The Cayenne Penal Colony (Bagne de Cayenne), widely known as Devil’s Island (Île du Diable), was a French penal colony that operated for 100 years, from 1852 to 1952, and was officially closed in 1953 on the Salvation Islands of French Guiana.

Starting in 1852, Devil’s Island received prisoners from all corners of the Second French Empire. It was notorious both for the harsh treatment of prisoners by the staff and for the tropical climate and diseases that contributed to a high mortality rate, which reached 75%, leading to its final closure in 1953.

Devil’s Island was also infamous for being used to exile French political prisoners, the most famous of whom was Captain Alfred Dreyfus, accused of spying for Germany. The Dreyfus Affair was a scandal that lasted several years in late 19th and early 20th century France, exposing antisemitism and corruption within the French armed forces.

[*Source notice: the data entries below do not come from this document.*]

(** With automatic bounds, normalisation removes a positive gain and an
    offset. *)
Lemma Normalize_call_affine (k b : R) (img : ndarray) :
  0 < k ->
  Normalize.call None None (np.map (fun x => k * x + b) img) =
  Normalize.call None None img.
Proof.
  intros Hk.
  assert (Hf : forall x y, x <= y -> k * x + b <= k * y + b) by (intros; nra).
  unfold Normalize.call, Normalize.bounds, Normalize.autoscale_None.
  rewrite (amin_monotone _ img Hf), (amax_monotone _ img Hf).
  destruct (amin_amax_cases img) as [[-> ->] | (lo & hi & -> & -> & Hlh)];
    cbn [option_map]; [reflexivity |].
  destruct (Req_dec_T lo hi) as [E | NE].
  - subst hi. destruct (Req_dec_T (k * lo + b) (k * lo + b)); [reflexivity | lra].
  - destruct (Req_dec_T (k * lo + b) (k * hi + b)) as [E' | _]; [nra |].
    destruct (Rlt_dec hi lo); [lra |].
    destruct (Rlt_dec (k * hi + b) (k * lo + b)); [nra |].
    f_equal. unfold np.map. cbn [shape get]. f_equal.
    apply functional_extensionality. intros idx. apply rescale_affine; lra.
Qed.

(** X16.  With [vmin] and [vmax] unset the image is scaled by its own minimum
    and maximum, so a positive gain and an offset of the data do not show:
    [transform] of [k * img + b] with [k > 0] is [transform] of [img], for
    every scheme, mask and background, the result being an array or an
    exception (in exact arithmetic). *)
Theorem autoscale_removes_gain_and_offset (M : Matplotlib) (self : Colorize)
        (img : ndarray) (mask background : option ndarray) (k b : R) :
  vmin self = None -> vmax self = None -> 0 < k ->
  transform self (np.map (fun x => k * x + b) img) mask background =
  transform self img mask background.
Proof.
  intros Hlo Hhi Hk. unfold transform. rewrite Hlo, Hhi.
  rewrite (Normalize_call_affine k b img Hk). reflexivity.
Qed.

Lemma autoscale_removes_gain_and_offset_witness :
  transform (Sample.config "rgb" 1) (np.map (fun x => 2 * x + 1) Sample.img312)
            (Some Sample.mask12) None =
  transform (Sample.config "rgb" 1) Sample.img312 (Some Sample.mask12) None.
Proof.
  apply (autoscale_removes_gain_and_offset matplotlib (Sample.config "rgb" 1)
           Sample.img312 (Some Sample.mask12) None 2 1).
  - reflexivity.
  - reflexivity.
  - lra.
Defined.

(** ** The shape check on a mask, as [allclose] makes it *)

Lemma isclose_exact (a b : nat) :
  (Z.of_nat b < 100000)%Z -> np.isclose a b = true -> a = b.
Proof. unfold np.isclose. intros Hb H. apply Z.leb_le in H. lia. Qed.

Lemma all2_exact (d1 d2 : list nat) :
  length d1 = length d2 -> Forall (fun d => (Z.of_nat d < 100000)%Z) d2 ->
  np.all2 d1 d2 = true -> d1 = d2.
Proof.
  revert d2. induction d1 as [| a d1 IH]; intros [| b d2] Hl Hall H;
    try discriminate; [reflexivity |].
  cbn [np.all2] in H. apply andb_prop in H. destruct H as [Hab H].
  inversion Hall as [| ? ? Hb Hall']; subst.
  f_equal; [now apply isclose_exact | apply IH; auto].
Qed.

Lemma isclose_off_by_one (n : nat) :
  (100000 <= Z.of_nat n)%Z -> np.isclose (S n) n = true.
Proof. intros H. unfold np.isclose. apply Z.leb_le. lia. Qed.

Lemma broadcast_rev_last_mismatch (s : list nat) (a b : nat) :
  a <> b -> a <> 1%nat -> b <> 1%nat ->
  np.broadcast_rev (s ++ [a]) (s ++ [b]) = None.
Proof.
  intros Hab Ha Hb. induction s as [| x s IH].
  - cbn. destruct (Nat.eqb_spec a b); [contradiction |].
    destruct (Nat.eqb_spec a 1); [contradiction |].
    destruct (Nat.eqb_spec b 1); [contradiction | reflexivity].
  - cbn [app np.broadcast_rev].
    destruct s; cbn [app np.broadcast_rev] in *; now rewrite IH.
Qed.

(** [blend] fails in the ufunc when the first axis of the mask is not that
    of the image. *)
Lemma blend_first_axis_mismatch (sp' : list nat) (a b : nat) (op : R -> R -> R)
      (img mask : ndarray) :
  spatial (a :: sp') -> shape img = (a :: sp') ++ [3%nat] -> shape mask = b :: sp' ->
  a <> b -> a <> 1%nat -> b <> 1%nat ->
  blend img mask op = Raise ValueError.
Proof.
  intros Hsp Himg Hmask Hab Ha Hb.
  assert (Hk : blend img mask op =
               for_each (range 3) (blend_plane (length (a :: sp')) op mask) img).
  { unfold blend, ndim. rewrite Hmask. unfold spatial in Hsp. cbn [length] in *.
    destruct Hsp as [H | H]; rewrite H; reflexivity. }
  rewrite Hk. unfold range. cbn [seq for_each].
  unfold blend_plane, np.take_checked.
  rewrite (checked_last (a :: sp') 0 img Himg) by lia. cbn [bind].
  unfold np.ufunc2. rewrite (take_last_shape (a :: sp') 3 0 img Himg), Hmask.
  unfold np.broadcast_shapes. cbn [rev].
  rewrite (broadcast_rev_last_mismatch (rev sp') a b Hab Ha Hb). reflexivity.
Qed.

Section ShapeCheck.

Context {M : Matplotlib}.
(** X9. An iteration that reaches the end has yielded one value for each
    raw answer set, in the order of the source, and has emptied the
    iterator. *)
Theorem iterate_one_value_per_answer_set
        (self self' : Answers) (vs : list formatted) :
  iterate parse_terms atom_lt self = Some (vs, Exhausted, self') ->
  Forall2 (fun raw v => format_raw parse_terms atom_lt self raw = Ok v)
          (remaining self) vs
  /\ List.length vs = List.length (remaining self)
  /\ remaining self' = [].
Proof.
  intros H. destruct (iterate_spec self) as (self1 & H1 & Hrem & _).
  rewrite H in H1. injection H1 as Hvs He <-.
  destruct (format_all parse_terms atom_lt self (remaining self)) as [[vs0 e0] unread] eqn:F.
  simpl in *. subst vs0 e0. apply format_all_exhausted in F. destruct F as [F ->].
  split; [exact F|]. split; [symmetry; eapply Forall2_length; eauto | exact Hrem].
Qed.

(** X10. An iteration ended by an exception has yielded the values of the
    answer sets before the one that raised, has consumed that one, and has
    left the following ones in the iterator: a later iteration goes on
    after the answer set that failed. *)
Theorem iterate_stops_at_first_failure
        (self self' : Answers) (vs : list formatted) (e : exn) :
  iterate parse_terms atom_lt self = Some (vs, Raised e, self') ->
  exists before raw,
    remaining self = before ++ raw :: remaining self'
    /\ Forall2 (fun raw v => format_raw parse_terms atom_lt self raw = Ok v) before vs
    /\ format_raw parse_terms atom_lt self raw = Raise e.
Proof.
  intros H. destruct (iterate_spec self) as (self1 & H1 & Hrem & _).
  rewrite H in H1. injection H1 as Hvs He <-.
  destruct (format_all parse_terms atom_lt self (remaining self)) as [[vs0 e0] unread] eqn:F.
  simpl in *. subst vs0 e0 unread. now apply format_all_raised in F.
Qed.

(** X11. [__next__] takes the first of the raw answer sets left and
    consumes it: it returns nothing once the source is exhausted, and an
    iteration started after it yields the values that follow the one it
    returned. *)
Theorem next_consumes_one_answer_set (self : Answers) :
  match remaining self with
  | [] => __next__ parse_terms atom_lt self = (None, self)
  | raw :: rest =>
      exists self1,
        __next__ parse_terms atom_lt self
        = (Some (format_raw parse_terms atom_lt self raw), self1)
        /\ remaining self1 = rest
        /\ same_options self self1
        /\ forall v vs e self2,
            format_raw parse_terms atom_lt self raw = Ok v ->
            iterate parse_terms atom_lt self1 = Some (vs, e, self2) ->
            iterate parse_terms atom_lt self = Some (v :: vs, e, self2)
  end.
Proof.
  unfold __next__. rewrite resume_remaining.
  destruct (remaining self) as [|raw rest] eqn:E; [reflexivity|].
  pose proof (remaining_advanced self raw rest E) as Hadv.
  set (self1 := with_answers self _) in *.
  exists self1. split; [reflexivity|]. split; [exact Hadv|]. split.
  - unfold same_options, self1. now destruct self.
  - intros v vs e self2 Hv Hit.
    assert (L : forall s, List.length (Py.it_seq (_answers s)) - Py.it_index (_answers s)
                          = List.length (remaining s))
      by (intros s; unfold remaining; now rewrite length_skipn).
    unfold iterate in *. rewrite L in *. rewrite E, Hadv in *. cbn [List.length iterate_fuel].
    rewrite resume_remaining, E. fold self1. rewrite Hv, Hit. reflexivity.
Qed.
(** * The MXNet-to-ONNX operator translation rules, and their specification

    A shallow embedding of
    [python/mxnet/contrib/onnx/mx2onnx/_op_translations.py]: the attribute
    parsers, the constant materialisers and the translation rules, followed by
    the properties the specification states about them.

    Conventions.
    - A Python exception is a value of [pyerr]; a call that may raise returns
      a [pyres].
    - The shared initializer list ([kwargs["initializer"]]) is mutated by the
      rules; a rule is a function from the list before the call to an outcome
      and the list after it (the monad [M]).
    - Attribute strings are ASCII; a Python [str] is a [string].
    - Floating values are [spec_float]s (IEEE 754 values of any format);
      what the numpy and onnx libraries compute beyond rounding is a
      parameter (the class [External]). *)

From Stdlib Require Import ZArith String Ascii List Lia Bool.
From Stdlib Require Import Floats.SpecFloat.
From stdpp Require Import gmap strings list pretty.

#[local] Set Warnings "-register-all,-clear-no-such-hyp".

Open Scope string_scope.
Open Scope Z_scope.
Open Scope list_scope.

(** ** Python values and exceptions *)

(** The exceptions that carry no message of this program: the interpreter
    and the libraries raise them. *)
Inductive builtin_error : Type :=
| KeyError
| IndexError
| TypeError
| ValueError
| OverflowError
| SyntaxError
| NameError
| AssertionError.

(** The two exception classes the rules raise with a message of their own. *)
Inductive pyerr : Type :=
| Builtin (e : builtin_error)
| AttributeError (msg : string)
| NotImplementedError (msg : string).
Coercion Builtin : builtin_error >-> pyerr.

Inductive pyres (A : Type) : Type :=
| Ret (a : A)
| Raise (e : pyerr).
Arguments Ret {A} a.
Arguments Raise {A} e.

(** What a library call gives: a value, or one of the built-in exceptions. *)
Definition of_lib {A} (r : builtin_error + A) : pyres A :=
  match r with
  | inr a => Ret a
  | inl e => Raise e
  end.

#[export] Instance pyres_ret : MRet pyres := fun A a => Ret a.
#[export] Instance pyres_bind : MBind pyres := fun A B k r =>
  match r with
  | Ret a => k a
  | Raise e => Raise e
  end.

(** The numpy element types that [onnx.mapping] knows, and a catch-all for
    the others. *)
Inductive np_dtype : Type :=
| Float16 | Float32 | Float64
| Int8 | Int16 | Int32 | Int64
| UInt8 | UInt16 | UInt32 | UInt64
| NpBool | Complex64 | Complex128 | NpObject
| OtherDtype (descr : string).

Inductive num : Type :=
| NInt (z : Z)
| NFloat (f : spec_float).

(** A numpy array; a numpy scalar is an array of shape [()]. *)
Record ndarray : Type := mk_ndarray {
  nd_dtype : np_dtype;
  nd_shape : list Z;
  nd_data : list num
}.

Inductive pyval : Type :=
| PyNone
| PyInt (z : Z)
| PyFloat (f : spec_float)
| PyStr (s : string)
| PyList (l : list pyval)
| PyTuple (l : list pyval)
| PyNp (a : ndarray).

(** ** Strings: the [str] methods the parsers use *)

Definition chars (s : string) : list ascii := list_ascii_of_string s.
Definition str_of (l : list ascii) : string := string_of_list_ascii l.

Definition ascii_eqb (a b : ascii) : bool := Ascii.eqb a b.

Definition is_digit (c : ascii) : bool :=
  let n := N_of_ascii c in ((48 <=? n) && (n <=? 57))%N.

Definition digit_value (c : ascii) : Z := Z.of_N (N_of_ascii c) - 48.

(** [str.strip()] removes the white space at both ends: the ASCII blanks
    (tab, line feed, vertical tab, form feed, carriage return, the four
    separators 28..31 and the space). *)
Definition is_space (c : ascii) : bool :=
  let n := N_of_ascii c in
  (((9 <=? n) && (n <=? 13)) || ((28 <=? n) && (n <=? 32)))%N.

Fixpoint lstrip (l : list ascii) : list ascii :=
  match l with
  | c :: t => if is_space c then lstrip t else l
  | [] => []
  end.

Definition strip_chars (l : list ascii) : list ascii :=
  rev (lstrip (rev (lstrip l))).

Definition strip (s : string) : string := str_of (strip_chars (chars s)).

The penal system included several colonies, both on the mainland and on the coastal Salvation Islands. Royal Island was the reception center for the entire penal colony population; prisoners were kept under conditions of moderate freedom due to the difficulty of escaping from the island. Saint Joseph Island was a place of isolation, where prisoners were sent for punishment by solitary confinement in silence and darkness for escape attempts or offenses committed within the penal colony. Devil’s Island was intended for political prisoners.

In addition to the prisons on each of the three islands of the Salvation group, the French built three adjacent prison facilities on the South American mainland: just across the strait in Kourou, 50 kilometers (30 miles) east in Cayenne (which later became the capital of French Guiana), and Saint-Laurent, 160 km (100 miles) to the west.

By the early 19th century, France’s urban population had increased from less than six million to more than 16 million, and crime kept pace. Recidivism, reaching up to 75%, became a serious problem; released and unemployed prisoners came to cities seeking means of subsistence.

In the 1840s, the state created internal agricultural penal colonies to receive prisoners, thereby removing them from the urban environment and giving them work. Prisoners were usually sentenced to double punishment, under which after serving their term they had to work as employees in the penal colony for an additional period equal to their original sentence.

After his coup d’état in 1851, Emperor Napoleon III ordered the permanent closure of prisons and the transfer of civil law convicts abroad to colonies. Debates about where the convicts would be sent dragged on. Algeria was excluded by the navy as it was under French army control; Haiti, Cuba, the Dominican Republic, and Texas in the United States were considered, but the government ultimately chose its own colony, French Guiana.

Since 1604, France had repeatedly failed to colonize French Guiana. The last colonization attempt was made in 1763. About 75% of the 12,000 colonists sent there died in the first year of their stay from tropical diseases. In 1852, Napoleon called for volunteer prisoners to the new colony Bagne de Cayenne (Cayenne Penal Colony) in French Guiana; 3,000 prisoners applied. Two categories of prisoners were eligible for transportation: civil law convicts sentenced to double punishment, and those convicted of political crimes such as espionage or conspiracy.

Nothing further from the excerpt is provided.